# 'Le-chaim' [לחיים]



## ThomasK

I was told this means "'Cheers", or lit. "(Here's) to life". But then: isn't that a plural (as 'cha-im' ends in -_im_)? So: what is the precise meaning of the expression and the word?


----------



## yuval9

Yes it means what you said
Life חיים is always plural in hebrew. 
Like face (panim) ,sky (shama'im).. and other words


----------



## ThomasK

That is quite interesting. I know about 'scissors', 'trousers', etc., but would you be able to comment on this kind of plural? 

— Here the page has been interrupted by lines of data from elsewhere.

Lemma answer_selected_stores sigma v message at_ a radios policies :
  let post := holding (kept v (m_mid message) (context_token a) policies) in
  hoare (unsent sigma v) (answer_selected binding encoded_length disk message at_ a radios policies)
    (λ _, post) (λ _ s, sent (k_io s) = sigma ∨ post s).
Proof.
  intros post. unfold answer_selected.
  assert (Hu : ∀ A (m : M ChannelState A), keeps (unsent sigma v) m →
    hoare (unsent sigma v) m (λ _, unsent sigma v) (λ _ s, sent (k_io s) = sigma ∨ post s)).
  { intros A m Hm. eapply hoare_weaken; [exact Hm|done|done|]. intros e s [? _]. by left. }
  assert (Hk : ∀ A (m : M ChannelState A), keeps post m → hoare post m (λ _, post) (λ _ s, sent (k_io s) = sigma ∨ post s)).
  { intros A m Hm. eapply hoare_weaken; [exact Hm|done|done|]. intros e s ?. by right. }
  eapply hoare_bind; [apply Hu, keeps_get; intros s; apply unsent_io, silent_k_snapshot|]. intros current.
  eapply hoare_bind; [apply Hu, unsent_io, silent_clock|]. intros now.
  eapply hoare_bind; [apply Hu, keeps_lift|]. intros u1.
  eapply hoare_bind; [apply Hu, unsent_io, silent_clock|]. intros now2.
  eapply hoare_bind; [apply Hu, keeps_lift|]. intros u2. cbv zeta.
  apply hoare_bind with (R := λ _, post).
  { unfold post, holding, kept. case_bool_decide.
    - apply hoare_ret. by intros s [_ ?].
    - eapply hoare_weaken; [apply save_unsent|done|by intros u s [_ ?]|]. intros e s [? _]. by left. }
  intros u3. eapply hoare_bind; [apply Hk; destruct (filter _ _); [apply keeps_mret|by apply keeps_modify]|]. intros u4.
  eapply hoare_bind; [apply Hk, holding_send|]. intros u5. eapply hoare_bind; [apply Hk, holding_io|]. intros t.
  eapply hoare_bind; [by apply Hk, keeps_modify|]. intros u6. eapply hoare_bind; [apply Hk, holding_record|]. intros r.
  eapply hoare_bind; [apply Hk, holding_notify|]. intros u7. apply Hk, keeps_mret.
Qed.
End Theory.

(** * Properties *)

(** A pod on channel 6, its sole operable channel; a selection request without preferences, answered at
    once, and the acknowledgment of the report that follows. *)
Definition kex_snapshot : ReportSnapshot :=
  mkReportSnapshot (mkReportStamp "i/0/1/1" 0 2000) example_caps example_facts "i/0/1"
    [mkOperatingRadio (octets [2; 0; 0; 0; 0; 1]) 81 6 20 false] None None (Some 1) [].
Definition kex_world : World :=
  {| world_clock := λ n, 10 * Z.of_nat n; world_binding := λ _, example_binding;
     world_source := λ _, Some kex_snapshot; world_link := λ _, true |}.
Definition kex_request : Message :=
  mkMessage (octets [2; 0; 0; 0; 0; 9]) (octets [2; 0; 0; 0; 0; 8]) 0x8006 33 false [] 1.
Definition kex_ack : bytes :=
  match fragment_message (octets [2; 0; 0; 0; 0; 9]) (octets [2; 0; 0; 0; 0; 8]) 0x8000 7 [] false MAX_CMDU with
  | Ok (f :: _) => f
  | _ => []
  end.
Definition kex_inputs : list k_input := [Handle kex_request 0].
Definition kex_start : ChannelState := k_init 6 (mkIo 0 []) RebootDefault true.
Definition kex_state : ChannelState :=
  foldl (@k_serve kex_world example_binding (λ _, 100) (λ _, true) (λ _, [])) kex_start kex_inputs.

(** The channel coordinator stays within its bounds. Whatever requests, acknowledgments, ticks
    and moves arrive, and whatever the source, the clock, the link and the database do: at most four
    requests wait, each a selection request under its own key; the preference and selection requests
    remembered or waiting are at most 64; a pending Operating Channel Report is of radios the source
    showed on their sole channels, was sent at most three times, and is eligible for an
    acknowledgment only under identifiers it was wholly sent with; the stored policy is of accepted
    radios; and a closed coordinator has nothing pending or waiting. *)
Theorem channel_coordinator_bounded `{World} binding encoded_length disk utc previous io held reset inputs :
  stored_ok held →
  let s := foldl (k_serve binding encoded_length disk utc) (k_init previous io held reset) inputs in
  waiting_ok (waiting s) ∧ (size (counted (k_queries s)) + length (waiting s) ≤ 64)%nat ∧
  (∀ p, k_pending s = Some p → operating_ok binding (k_io s) p) ∧ stored_ok (stored s) ∧
  (k_closed s = true → k_pending s = None ∧ waiting s = []).
Proof.
  intros Hh s. assert (Hok : channel_ok binding s) by (apply k_serve_all_ok; by apply k_init_ok).
  destruct Hok as [[] Hc]. done.
Qed.

Lemma channel_coordinator_bounded_witness :
  let s := foldl (@k_serve kex_world example_binding (λ _, 100) (λ _, true) (λ _, []))
             (k_init 6 (mkIo 0 []) RebootDefault true) kex_inputs in
  stored_ok RebootDefault ∧ k_queries s !! (0x8006, 33) = Some 5170 ∧
  ∀ p, k_pending s = Some p → @operating_ok kex_world example_binding (k_io s) p.
Proof.
  intros s. split; [exact I|]. split; [vm_compute; reflexivity|].
  exact (proj1 (proj2 (proj2 (@channel_coordinator_bounded kex_world example_binding (λ _, 100) (λ _, true) (λ _, []) 6
    (mkIo 0 []) RebootDefault true kex_inputs I)))).
Defined.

For example: sky = clouds??? No clue as for 'face' and 'life' though...


----------



## yuval9

I am not sure
The Hebrew bible says that Shama'im comes from Sham-Ma'im שם-מים (water-there)
and Maim (water) is always plural too

Face (panim) פנים is maybe a plural of פן Pan which its meaning is close to "side".

i don't know about Chaim. Chay is a "living creature" (noun) or "alive" (adjective)


----------



## ks20495

Grammatically, there isn't really a reason. These words (חיים, מים, פנים) are simply always plural even though they do not signify the plural in the literal sense.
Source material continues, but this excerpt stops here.